::: Data in this exercise :::
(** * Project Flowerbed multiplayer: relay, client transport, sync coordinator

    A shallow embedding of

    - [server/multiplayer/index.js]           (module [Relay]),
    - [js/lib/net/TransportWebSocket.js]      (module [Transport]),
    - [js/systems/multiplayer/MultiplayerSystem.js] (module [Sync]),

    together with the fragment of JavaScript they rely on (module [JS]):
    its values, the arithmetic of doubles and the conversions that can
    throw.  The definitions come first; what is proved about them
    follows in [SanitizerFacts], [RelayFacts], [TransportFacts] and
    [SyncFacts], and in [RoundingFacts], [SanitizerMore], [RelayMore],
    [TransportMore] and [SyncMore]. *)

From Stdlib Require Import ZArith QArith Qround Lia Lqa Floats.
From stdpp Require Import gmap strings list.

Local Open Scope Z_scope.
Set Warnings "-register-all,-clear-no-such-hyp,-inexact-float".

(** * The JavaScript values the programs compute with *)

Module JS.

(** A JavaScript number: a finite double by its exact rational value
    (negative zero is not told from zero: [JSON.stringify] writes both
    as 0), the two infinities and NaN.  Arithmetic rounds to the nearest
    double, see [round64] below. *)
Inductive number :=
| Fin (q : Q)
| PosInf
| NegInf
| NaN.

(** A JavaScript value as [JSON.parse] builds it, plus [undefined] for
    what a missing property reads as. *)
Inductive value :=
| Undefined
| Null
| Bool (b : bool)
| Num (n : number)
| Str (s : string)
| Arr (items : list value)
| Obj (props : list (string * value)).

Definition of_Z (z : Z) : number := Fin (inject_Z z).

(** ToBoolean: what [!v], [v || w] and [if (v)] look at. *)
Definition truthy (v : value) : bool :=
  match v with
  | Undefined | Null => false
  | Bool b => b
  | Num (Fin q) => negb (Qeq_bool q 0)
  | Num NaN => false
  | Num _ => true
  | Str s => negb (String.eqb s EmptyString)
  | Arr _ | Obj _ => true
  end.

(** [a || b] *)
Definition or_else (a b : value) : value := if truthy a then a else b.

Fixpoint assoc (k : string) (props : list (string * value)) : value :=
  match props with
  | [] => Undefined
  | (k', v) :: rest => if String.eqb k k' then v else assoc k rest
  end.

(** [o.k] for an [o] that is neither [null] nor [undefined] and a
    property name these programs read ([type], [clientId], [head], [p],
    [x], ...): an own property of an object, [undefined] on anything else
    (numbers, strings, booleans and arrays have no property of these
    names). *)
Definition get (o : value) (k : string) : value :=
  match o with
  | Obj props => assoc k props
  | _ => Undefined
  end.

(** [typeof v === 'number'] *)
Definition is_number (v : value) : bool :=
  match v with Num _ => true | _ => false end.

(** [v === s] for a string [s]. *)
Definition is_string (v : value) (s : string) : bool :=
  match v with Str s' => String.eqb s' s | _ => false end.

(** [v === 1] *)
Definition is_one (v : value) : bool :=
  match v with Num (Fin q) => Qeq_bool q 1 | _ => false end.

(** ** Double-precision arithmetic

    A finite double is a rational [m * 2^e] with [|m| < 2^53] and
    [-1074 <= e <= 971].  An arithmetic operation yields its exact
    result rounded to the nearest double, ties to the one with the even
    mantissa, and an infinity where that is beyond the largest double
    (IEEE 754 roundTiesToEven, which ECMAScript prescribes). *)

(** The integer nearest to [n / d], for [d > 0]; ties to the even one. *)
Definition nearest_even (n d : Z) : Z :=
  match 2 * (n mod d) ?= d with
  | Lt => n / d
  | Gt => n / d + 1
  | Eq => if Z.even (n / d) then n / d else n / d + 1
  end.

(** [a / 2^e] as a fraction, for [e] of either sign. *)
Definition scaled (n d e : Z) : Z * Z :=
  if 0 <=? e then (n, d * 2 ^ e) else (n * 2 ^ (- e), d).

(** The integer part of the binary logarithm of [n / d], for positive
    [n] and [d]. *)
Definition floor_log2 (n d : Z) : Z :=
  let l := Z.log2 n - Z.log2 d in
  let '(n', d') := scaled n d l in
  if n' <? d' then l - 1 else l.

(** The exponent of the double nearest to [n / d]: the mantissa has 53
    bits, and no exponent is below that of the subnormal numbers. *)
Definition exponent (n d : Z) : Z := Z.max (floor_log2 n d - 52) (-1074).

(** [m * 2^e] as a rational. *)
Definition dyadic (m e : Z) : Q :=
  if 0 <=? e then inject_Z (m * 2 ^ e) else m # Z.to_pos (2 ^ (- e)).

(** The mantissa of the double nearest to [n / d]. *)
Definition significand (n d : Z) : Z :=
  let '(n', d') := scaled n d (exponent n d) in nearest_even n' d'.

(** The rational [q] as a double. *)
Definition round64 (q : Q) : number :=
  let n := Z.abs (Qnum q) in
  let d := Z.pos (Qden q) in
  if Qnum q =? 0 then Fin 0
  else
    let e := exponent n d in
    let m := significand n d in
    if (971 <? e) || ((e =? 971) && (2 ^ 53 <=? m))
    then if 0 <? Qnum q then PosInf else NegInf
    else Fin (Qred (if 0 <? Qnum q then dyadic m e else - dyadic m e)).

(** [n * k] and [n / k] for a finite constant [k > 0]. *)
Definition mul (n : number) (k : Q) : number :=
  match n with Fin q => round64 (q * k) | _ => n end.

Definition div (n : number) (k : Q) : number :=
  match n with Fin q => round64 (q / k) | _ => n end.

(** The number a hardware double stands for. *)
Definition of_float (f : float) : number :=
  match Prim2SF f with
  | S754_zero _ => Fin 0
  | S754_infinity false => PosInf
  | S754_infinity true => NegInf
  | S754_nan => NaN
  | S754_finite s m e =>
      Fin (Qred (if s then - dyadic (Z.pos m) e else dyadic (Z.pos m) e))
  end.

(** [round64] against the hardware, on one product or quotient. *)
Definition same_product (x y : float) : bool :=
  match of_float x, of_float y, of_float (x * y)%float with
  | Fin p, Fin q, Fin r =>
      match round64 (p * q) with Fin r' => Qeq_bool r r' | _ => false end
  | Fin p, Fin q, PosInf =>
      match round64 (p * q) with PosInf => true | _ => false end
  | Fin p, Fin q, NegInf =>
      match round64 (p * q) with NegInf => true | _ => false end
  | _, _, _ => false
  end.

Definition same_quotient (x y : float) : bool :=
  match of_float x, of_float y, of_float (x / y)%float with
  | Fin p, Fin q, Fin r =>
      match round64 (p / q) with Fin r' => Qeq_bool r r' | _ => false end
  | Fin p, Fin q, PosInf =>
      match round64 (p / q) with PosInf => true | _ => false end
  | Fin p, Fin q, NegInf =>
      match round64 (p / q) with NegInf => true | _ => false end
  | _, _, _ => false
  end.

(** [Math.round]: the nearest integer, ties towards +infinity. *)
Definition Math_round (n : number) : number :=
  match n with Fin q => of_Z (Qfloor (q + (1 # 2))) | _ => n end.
:::
What is needed
In full and without change, transcribe every line of the records above.

Task output
(** * Project Flowerbed multiplayer: relay, client transport, sync coordinator

    A shallow embedding of

    - [server/multiplayer/index.js]           (module [Relay]),
    - [js/lib/net/TransportWebSocket.js]      (module [Transport]),
    - [js/systems/multiplayer/MultiplayerSystem.js] (module [Sync]),

    together with the fragment of JavaScript they rely on (module [JS]):
    its values, the arithmetic of doubles and the conversions that can
    throw.  The definitions come first; what is proved about them
    follows in [SanitizerFacts], [RelayFacts], [TransportFacts] and
    [SyncFacts], and in [RoundingFacts], [SanitizerMore], [RelayMore],
    [TransportMore] and [SyncMore]. *)

From Stdlib Require Import ZArith QArith Qround Lia Lqa Floats.
From stdpp Require Import gmap strings list.

Local Open Scope Z_scope.
Set Warnings "-register-all,-clear-no-such-hyp,-inexact-float".

(** * The JavaScript values the programs compute with *)

Module JS.

(** A JavaScript number: a finite double by its exact rational value
    (negative zero is not told from zero: [JSON.stringify] writes both
    as 0), the two infinities and NaN.  Arithmetic rounds to the nearest
    double, see [round64] below. *)
Inductive number :=
| Fin (q : Q)
| PosInf
| NegInf
| NaN.

(** A JavaScript value as [JSON.parse] builds it, plus [undefined] for
    what a missing property reads as. *)
Inductive value :=
| Undefined
| Null
| Bool (b : bool)
| Num (n : number)
| Str (s : string)
| Arr (items : list value)
| Obj (props : list (string * value)).

Definition of_Z (z : Z) : number := Fin (inject_Z z).

(** ToBoolean: what [!v], [v || w] and [if (v)] look at. *)
Definition truthy (v : value) : bool :=
  match v with
  | Undefined | Null => false
  | Bool b => b
  | Num (Fin q) => negb (Qeq_bool q 0)
  | Num NaN => false
  | Num _ => true
  | Str s => negb (String.eqb s EmptyString)
  | Arr _ | Obj _ => true
  end.

(** [a || b] *)
Definition or_else (a b : value) : value := if truthy a then a else b.

Fixpoint assoc (k : string) (props : list (string * value)) : value :=
  match props with
  | [] => Undefined
  | (k', v) :: rest => if String.eqb k k' then v else assoc k rest
  end.

(** [o.k] for an [o] that is neither [null] nor [undefined] and a
    property name these programs read ([type], [clientId], [head], [p],
    [x], ...): an own property of an object, [undefined] on anything else
    (numbers, strings, booleans and arrays have no property of these
    names). *)
Definition get (o : value) (k : string) : value :=
  match o with
  | Obj props => assoc k props
  | _ => Undefined
  end.

(** [typeof v === 'number'] *)
Definition is_number (v : value) : bool :=
  match v with Num _ => true | _ => false end.

(** [v === s] for a string [s]. *)
Definition is_string (v : value) (s : string) : bool :=
  match v with Str s' => String.eqb s' s | _ => false end.

(** [v === 1] *)
Definition is_one (v : value) : bool :=
  match v with Num (Fin q) => Qeq_bool q 1 | _ => false end.

(** ** Double-precision arithmetic

    A finite double is a rational [m * 2^e] with [|m| < 2^53] and
    [-1074 <= e <= 971].  An arithmetic operation yields its exact
    result rounded to the nearest double, ties to the one with the even
    mantissa, and an infinity where that is beyond the largest double
    (IEEE 754 roundTiesToEven, which ECMAScript prescribes). *)

(** The integer nearest to [n / d], for [d > 0]; ties to the even one. *)
Definition nearest_even (n d : Z) : Z :=
  match 2 * (n mod d) ?= d with
  | Lt => n / d
  | Gt => n / d + 1
  | Eq => if Z.even (n / d) then n / d else n / d + 1
  end.

(** [a / 2^e] as a fraction, for [e] of either sign. *)
Definition scaled (n d e : Z) : Z * Z :=
  if 0 <=? e then (n, d * 2 ^ e) else (n * 2 ^ (- e), d).

(** The integer part of the binary logarithm of [n / d], for positive
    [n] and [d]. *)
Definition floor_log2 (n d : Z) : Z :=
  let l := Z.log2 n - Z.log2 d in
  let '(n', d') := scaled n d l in
  if n' <? d' then l - 1 else l.

(** The exponent of the double nearest to [n / d]: the mantissa has 53
    bits, and no exponent is below that of the subnormal numbers. *)
Definition exponent (n d : Z) : Z := Z.max (floor_log2 n d - 52) (-1074).

(** [m * 2^e] as a rational. *)
Definition dyadic (m e : Z) : Q :=
  if 0 <=? e then inject_Z (m * 2 ^ e) else m # Z.to_pos (2 ^ (- e)).

(** The mantissa of the double nearest to [n / d]. *)
Definition significand (n d : Z) : Z :=
  let '(n', d') := scaled n d (exponent n d) in nearest_even n' d'.

(** The rational [q] as a double. *)
Definition round64 (q : Q) : number :=
  let n := Z.abs (Qnum q) in
  let d := Z.pos (Qden q) in
  if Qnum q =? 0 then Fin 0
  else
    let e := exponent n d in
    let m := significand n d in
    if (971 <? e) || ((e =? 971) && (2 ^ 53 <=? m))
    then if 0 <? Qnum q then PosInf else NegInf
    else Fin (Qred (if 0 <? Qnum q then dyadic m e else - dyadic m e)).

(** [n * k] and [n / k] for a finite constant [k > 0]. *)
Definition mul (n : number) (k : Q) : number :=
  match n with Fin q => round64 (q * k) | _ => n end.

Definition div (n : number) (k : Q) : number :=
  match n with Fin q => round64 (q / k) | _ => n end.

(** The number a hardware double stands for. *)
Definition of_float (f : float) : number :=
  match Prim2SF f with
  | S754_zero _ => Fin 0
  | S754_infinity false => PosInf
  | S754_infinity true => NegInf
  | S754_nan => NaN
  | S754_finite s m e =>
      Fin (Qred (if s then - dyadic (Z.pos m) e else dyadic (Z.pos m) e))
  end.

(** [round64] against the hardware, on one product or quotient. *)
Definition same_product (x y : float) : bool :=
  match of_float x, of_float y, of_float (x * y)%float with
  | Fin p, Fin q, Fin r =>
      match round64 (p * q) with Fin r' => Qeq_bool r r' | _ => false end
  | Fin p, Fin q, PosInf =>
      match round64 (p * q) with PosInf => true | _ => false end
  | Fin p, Fin q, NegInf =>
      match round64 (p * q) with NegInf => true | _ => false end
  | _, _, _ => false
  end.

Definition same_quotient (x y : float) : bool :=
  match of_float x, of_float y, of_float (x / y)%float with
  | Fin p, Fin q, Fin r =>
      match round64 (p / q) with Fin r' => Qeq_bool r r' | _ => false end
  | Fin p, Fin q, PosInf =>
      match round64 (p / q) with PosInf => true | _ => false end
  | Fin p, Fin q, NegInf =>
      match round64 (p / q) with NegInf => true | _ => false end
  | _, _, _ => false
  end.

(** [Math.round]: the nearest integer, ties towards +infinity. *)
Definition Math_round (n : number) : number :=
  match n with Fin q => of_Z (Qfloor (q + (1 # 2))) | _ => n end.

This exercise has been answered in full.